LONDON, United Kingdom — With two-thirds of Chinese luxury purchases now made outside mainland China, the whole world has become a Chinese luxury shopping mall. Every major market seems eager to welcome Chinese tourists and their spending power: the UK has overhauled its visa application process, as have Australia and several Southeast Asian countries. The USA has also eased its visa process.
Several factors are re-shaping the map: first, a vast price handicap in China caused by high tax and import duties, combined with a weak euro; second, booming outbound Chinese tourism; third, the explosion of Chinese luxury e-commerce and daigou websites; and forth, a series of geopolitical developments.
For one, growing tensions with Hong Kong are making the territory a less attractive destination for mainland Chinese tourists, who are turning to alternative destinations in Asia. Japan, which has the added attraction of a depreciating yen, and South Korea are emerging as the front-runners. Singapore, which suffered following the disappearance of flight MH370, also seems to be on the rebound.
In Macau, which once thrived on the Chinese super-rich, gaming and luxury sales are suffering as China’s anti-corruption campaign bites deeper, driving the “Las Vegas of Asia” to respond by changing its skin to cater for the rising Chinese middle class.
South Korea, which has the advantage of proximity, is benefitting from the waning popularity of Hong Kong, as are Japan and Taiwan. The ratio of Chinese tourists who visit Hong Kong versus South Korea has dropped from 14.4x five years ago to 7.7x in 2014. Chinese visitors are enthusiastic buyers of Korean skincare and cosmetics brands and styles and Korean department stores have responded by developing very effective duty-free locations in downtown shopping districts.
The UK has suffered from not being part of the Schengen Area. But despite this — and the strength of the pound — Chinese travellers are the biggest single group of tax-free shoppers in the country, accounting for one quarter of total tax-free sales. This is due, in part, to the fact that the UK government was one of the first to relax visa requirements for tourists and business visitors from mainland China.

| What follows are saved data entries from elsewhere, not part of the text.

Lemma online_run_of h d chunks ks vs :
  online_geometry h d → length ks = length vs → Forall (wf_row h d) ks → Forall (wf_row h d) vs →
  Forall (chunk_ok h d) chunks →
  online_run chunks (online_of h d ks vs)
  = (Ok tt, online_of h d (ks ++ stored (run_keys chunks)) (vs ++ stored (run_values chunks))).
Proof.
  intros Hgeo Hl Hk Hv H. revert ks vs Hl Hk Hv.
  induction H as [|c chunks Hc H IH]; intros ks vs Hl Hk Hv.
  { unfold run_keys, run_values. cbn. by rewrite !app_nil_r. }
  unfold online_run. cbn [st_for]. rewrite st_bind_eq.
  pose proof (run_rows_wf h d [c] ltac:(by constructor)) as (Wk & Wv & Wl).
  unfold run_keys, run_values in Wk, Wv, Wl. cbn [map concat] in Wk, Wv, Wl. rewrite !app_nil_r in *.
  destruct Hc as (H1 & H2 & H3 & H4 & H5).
  rewrite online_append_of by done. change (st_for chunks _) with (online_run chunks).
  rewrite IH.
  - unfold run_keys, run_values. cbn [map concat]. by rewrite !stored_app, !app_assoc.
  - rewrite !length_app, !stored_length. lia.
  - apply Forall_app. split; [done|]. by apply stored_wf.
  - apply Forall_app. split; [done|]. by apply stored_wf.
Qed.

(** ** What [materialize] shows *)

Lemma online_materialize_of h d ks vs to :
  online_geometry h d → length ks = length vs → Forall (wf_row h d) ks → Forall (wf_row h d) vs →
  online_materialize (online_of h d ks vs) to = Ok (map3 to (served_k h d ks), map3 to (served_v h d vs)).
Proof.
  intros Hgeo Hl Hk Hv. destruct (online_geometry_aligned h d Hgeo) as [Hal _].
  unfold online_materialize, online_of, state_of, online_with_pages, pages_of.
  cbn [owner_update online_owner online_set_sidecar os_pages os_layout os_sidecar os_head_size_v].
  rewrite decode_pages_spec; [|done|by apply closed_groups_wf|by apply closed_groups_wf].
  rewrite result_bind_ok. unfold sidecar_of.
  destruct (tail_rows_wf h d ks Hk) as [Ok_ Rk]. destruct (tail_rows_wf h d vs Hv) as [Ov Rv].
  assert (length (open_rows ks) = length (open_rows vs)) as Hol by (by rewrite !open_rows_length, Hl).
  assert (length (recent_rows ks) = length (recent_rows vs)) as Hrl by (by rewrite !recent_rows_length, Hl).
  rewrite decode_open_spec by done. rewrite result_bind_ok.
  cbn [sidecar_with recent_k recent_v fst snd].
  set (P := zip_with _ _ _). set (K := map3 to (k_shown h d (open_rows ks))).
  set (V := map3 to (v_shown h d (open_rows vs))).
  assert (concat (map fst P) = map3 to (concat (map (k_shown h d) (rows_of GROUP (closed_rows ks))))
          ∧ concat (map snd P) = map3 to (concat (map (v_shown h d) (rows_of GROUP (closed_rows vs)))))
    as [HPk HPv].
  { apply shown_pages. unfold rows_of. rewrite !view2_length, !closed_rows_length, Hl. done. }
  assert (concat (map fst (P ++ (if (length (concat (map concat K)) =? 0)%nat then [] else [(K, V)])))
          = concat (map fst P) ++ K
          ∧ concat (map snd (P ++ (if (length (concat (map concat K)) =? 0)%nat then [] else [(K, V)])))
          = concat (map snd P) ++ V) as [HKo HVo].
  { destruct (Nat.eqb_spec (length (concat (map concat K))) 0) as [E|E].
    - assert (open_rows ks = []) as Hnil.
      { apply nil_length_inv. fold (flat K) in E. destruct Hgeo as [[Hh Hd] Hdiv].
        destruct (k_shown_wf h d (open_rows ks) Ok_ Hdiv) as [Ls Ws].
        assert (Forall (wf_row h d) K) as WK by (unfold K, map3; rewrite Forall_map;
          eapply Forall_impl; [|exact Ws]; intros; by apply wf_row_map).
        rewrite (flat_length h d) in E by done. unfold K, map3 in E. rewrite length_map, Ls in E. nia. }
      assert (open_rows vs = []) as Hnil' by (apply nil_length_inv; by rewrite <-Hol, Hnil).
      unfold K, V. rewrite Hnil, Hnil', k_shown_nil, v_shown_nil. cbn. by rewrite !app_nil_r.
    - rewrite !map_app, !concat_app. cbn. by rewrite !app_nil_r. }
  set (X := P ++ _) in *. unfold served_k, served_v. rewrite !map3_app, <-HPk, <-HPv.
  destruct (recent_rows ks) as [|x rk] eqn:Er.
  - assert (recent_rows vs = []) as -> by (apply nil_length_inv; by rewrite <-Hrl).
    cbn [when_nonempty]. rewrite result_bind_ok, app_nil_r, HKo, HVo.
    unfold widen, map3. cbn [map]. by rewrite !app_nil_r.
  - destruct (recent_rows vs) as [|y rv] eqn:Er'; [done|]. cbn [when_nonempty].
    rewrite result_bind_ok. cbn [t_rows].
    rewrite (map_app fst X), (map_app snd X), !concat_app, HKo, HVo.
    cbn [map concat fst snd]. by rewrite !bf16_to_widen, !app_nil_r, <-!app_assoc.
Qed.

(** ** Properties *)

Lemma sum_pages (pages : list (list Z)) pb :
  Forall (λ p, Z.of_nat (length p) = pb) pages →
  Z.of_nat (sum_list (map length pages)) = (Z.of_nat (length pages) * pb)%Z.
Proof.
  induction 1 as [|p l Hp _ IH]; [done|].
  change (sum_list (map length (p :: l))) with (length p + sum_list (map length l))%nat.
  rewrite Nat2Z.inj_add, IH, Hp. cbn [length]. lia.
Qed.

(** C17: the online state is exact.  For every geometry the constructor accepts
    and every sequence of [append] calls with chunks of any lengths, no call
    raises, and [materialize] returns exactly what the whole-prefix reference
    returns when all tokens, rounded to BF16, are quantized at once and
    dequantized. *)
Theorem online_materialize_is_oracle (h d : nat) (chunks : list (tensor3 f32 * tensor3 f32))
    (to : f32 → f32) :
  online_geometry h d → Forall (chunk_ok h d) chunks →
  ∃ s0 s st kv,
    online_init h d d GROUP = Ok s0
    ∧ online_run chunks s0 = (Ok tt, s)
    ∧ quantize_rabit2_kv_ref (mkTensor3 h d (map3 bf16_rounded (run_keys chunks)))
        (mkTensor3 h d (map3 bf16_rounded (run_values chunks))) RESIDUAL GROUP META_GROUP = Ok st
    ∧ dequantize_rabit2_kv_ref st to = Ok kv
    ∧ online_materialize s to = Ok kv.
Proof.
  intros Hgeo Hch. destruct (run_rows_wf h d chunks Hch) as (Wk & Wv & Wl).
  pose proof (online_geometry_aligned h d Hgeo) as [_ Hv].
  rewrite <-!widen_stored.
  destruct (whole_prefix_spec (mkTensor3 h d (widen (stored (run_keys chunks))))
              (mkTensor3 h d (widen (stored (run_values chunks)))) to) as (st & Hq & _ & Hd).
  - by apply widen_wf, stored_wf.
  - by apply widen_wf, stored_wf.
  - apply shape_eqb_spec. unfold t_tokens. cbn. by rewrite !widen_length, !stored_length.
  - apply Hgeo.
  - do 4 eexists. split; [by apply online_init_of|].
    split; [by apply online_run_of|]. split; [exact Hq|]. split; [exact Hd|].
    rewrite !app_nil_l, online_materialize_of.
    + cbn [t_heads t_dim t_rows]. by rewrite served_k_oracle, served_v_oracle by (done || apply Hgeo).
    + done.
    + by rewrite !stored_length.
    + by apply stored_wf.
    + by apply stored_wf.
Qed.

(** Accounting of the online state.  After any run, the state counts every
    token once, holds one page of [page_bytes] bytes per closed group of 32 old
    tokens, [min(n, 4)] residual tokens, an open group of the remaining old
    tokens (fewer than 32), and its bytes outside the pages never exceed the
    staging bound of [kv_cache_interface.py]. *)
Theorem online_accounting (h d : nat) (chunks : list (tensor3 f32 * tensor3 f32)) :
  online_geometry h d → Forall (chunk_ok h d) chunks →
  let n := length (run_keys chunks) in
  ∃ s0 s,
    online_init h d d GROUP = Ok s0 ∧ online_run chunks s0 = (Ok tt, s)
    ∧ online_total_tokens s = n
    ∧ length (os_pages s) = ((n - n `min` 4) / 32)%nat
    ∧ tensor_len (open_k (os_sidecar s)) = ((n - n `min` 4) mod 32)%nat
    ∧ tensor_len (recent_k (os_sidecar s)) = (n `min` 4)%nat
    ∧ Forall (λ p, Z.of_nat (length p) = page_bytes (os_layout s)) (os_pages s)
    ∧ ∃ bound, rabit2_exact_online_staging_bytes_per_sequence (Z.of_nat h) (Z.of_nat d)
                 (Some (Z.of_nat d)) RABIT2_RESIDUAL_TOKENS RABIT2_GROUP_SIZE = Ok bound
      ∧ (Z.of_nat (st_total (online_storage_breakdown s))
         ≤ Z.of_nat (length (os_pages s)) * page_bytes (os_layout s) + bound)%Z.
Proof.
  intros Hgeo Hch n. destruct (run_rows_wf h d chunks Hch) as (Wk & Wv & Wl).
  set (ks := stored (run_keys chunks)). set (vs := stored (run_values chunks)).
  assert (length ks = n) as Lk by apply stored_length.
  assert (length ks = length vs) as Lkv by (unfold ks, vs; by rewrite !stored_length).
  apply (stored_wf h d) in Wk, Wv. fold ks in Wk. fold vs in Wv.
  destruct (online_geometry_aligned h d Hgeo) as [Hal _].
  exists (online_of h d [] []), (online_of h d ks vs).
  split; [by apply online_init_of|]. split; [by apply online_run_of|].
  assert (length (os_pages (online_of h d ks vs)) = closed_count n) as Lp.
  { unfold online_of, state_of, online_with_pages. cbn.
    rewrite pages_of_length by (rewrite !closed_rows_length; congruence).
    rewrite closed_rows_length, Lk. apply Nat.div_mul. unfold GROUP. lia. }
  assert (∀ (rows : list (list (list Z))), tensor_len (when_nonempty rows (mkTensor3 h d rows)) = length rows)
    as Htl by (by intros []).
  assert (tensor_len (open_k (os_sidecar (online_of h d ks vs))) = ((n - n `min` 4) mod 32)%nat) as Lo.
  { change (os_sidecar (online_of h d ks vs)) with (sidecar_of h d d ks vs).
    unfold sidecar_of, sidecar_with. cbn [open_k]. rewrite Htl, open_rows_length, Lk.
    change ((n - n `min` 4) mod 32)%nat with (old_count n mod GROUP)%nat.
    unfold closed_count. rewrite Nat.Div0.mod_eq. lia. }
  assert (tensor_len (recent_k (os_sidecar (online_of h d ks vs))) = (n `min` 4)%nat) as Lr.
  { cbn. rewrite Htl, recent_rows_length, Lk. unfold old_count, residual_count, RESIDUAL. lia. }
  assert (Forall (λ p, Z.of_nat (length p) = page_bytes (layout_of GROUP h d d))
            (os_pages (online_of h d ks vs))) as Hpb.
  { unfold online_of, state_of, online_with_pages. cbn. unfold pages_of.
    pose proof (closed_groups_wf h d ks Wk) as Hk. pose proof (closed_groups_wf h d vs Wv) as Hv.
    revert Hk Hv. generalize (rows_of GROUP (closed_rows ks)) (rows_of GROUP (closed_rows vs)).
    intros lk lv Hk. revert lv. induction Hk as [|gk lk Hgk _ IH]; intros lv Hv; [constructor|].
    destruct Hv as [|gv lv Hgv Hv]; [constructor|]. cbn. constructor; [|by apply IH].
    by apply (write_page_spec h d d Hal ValueError). }
  split; [|split; [|split; [|split; [|split]]]].
  - unfold online_total_tokens. rewrite Lp, Lo, Lr. unfold closed_count, old_count, residual_count, RESIDUAL.
    unfold GROUP. pose proof (Nat.div_mod_eq (n - n `min` 4) 32). lia.
  - exact Lp.
  - exact Lo.
  - exact Lr.
  - exact Hpb.
  - exists (Z.of_nat (staging_bytes_nat h d d)). split; [by apply staging_bytes_of; apply Hgeo|].
    destruct (sidecar_of_staging h d d ks vs Lkv Wk Wv) as [Hb _].
    assert (Z.of_nat (sum_list (map length (os_pages (online_of h d ks vs))))
            = Z.of_nat (length (os_pages (online_of h d ks vs))) * page_bytes (layout_of GROUP h d d))%Z as Hsum.
    { apply sum_pages, Hpb. }
    unfold online_storage_breakdown. cbn [st_total].
    change (os_layout (online_of h d ks vs)) with (layout_of GROUP h d d).
    change (os_sidecar (online_of h d ks vs)) with (sidecar_of h d d ks vs).
    unfold sidecar_bytes in Hb. lia.
Qed.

The Chinese account for only two percent of total foreign tourists to Italy, measured in number of stays, far behind the traditional patrons of Italian tourism: the Germans (18 percent), French (10 percent) and Americans (10 percent). However, of all the countries on the itineraries of Chinese tourists, Italy is where they say they spend the most: on average over CNY 20,000 (about $3,200) per person. Moreover, Italy is second only to Russians in terms of tax-free shopping and factory outlets have become an increasingly popular destination.
The USA is a relatively new destination for Chinese tourists, but the country is making up for lost time: Chinese tourist arrivals are forecast to rise by 18 percent a year in the next four years, faster than any other destination. The US has the advantage of being second only to Hong Kong in terms of Chinese migrants and its universities are a big attraction for Chinese students. American exposure should continue to be a bonus for the luxury players, but shifting tourist volumes, at least in the short-term, might temper the boost. Due to a strong dollar, America has become far more expensive than Europe: a Burberry trench coat costs five percent more in New York than in Paris; a Louis Vuitton Speedy 30 is 32 percent more expensive.
The development of online luxury will increase price transparency across regions. Thus far, efforts to lobby the Chinese authorities to reduce tax and import duties on European luxury goods have been in vain. The prospect of a duty-free agreement between the EU and China — like that signed between Switzerland and China last year (which will benefit Richemont and Swatch) — is remote, given the scope and complexity of the many industries involved.
It is conceivable that luxury goods players will have to address the widening price gap between China and Europe in the medium term. But outright price cuts in China are likely to be the exception. Instead, the leather goods mega-brands will probably increase prices in the eurozone, but simultaneously introduce more lower price-point products to avoid locking out European domestic consumers.
Within China, the growth of luxury retail space is set to plateau — and possibly even shrink — in the short term. All indicators point to more and more Chinese luxury spending moving outside mainland China. This will further drain mainland Chinese stores of traffic and negatively impact sales densities, starting from already relatively low productivity levels. As a consequence, European luxury brands will most likely take advantage of their relatively short-duration leases to trim their local retail networks.
Luca Solca is the head of luxury goods at BNP Exane Paribas.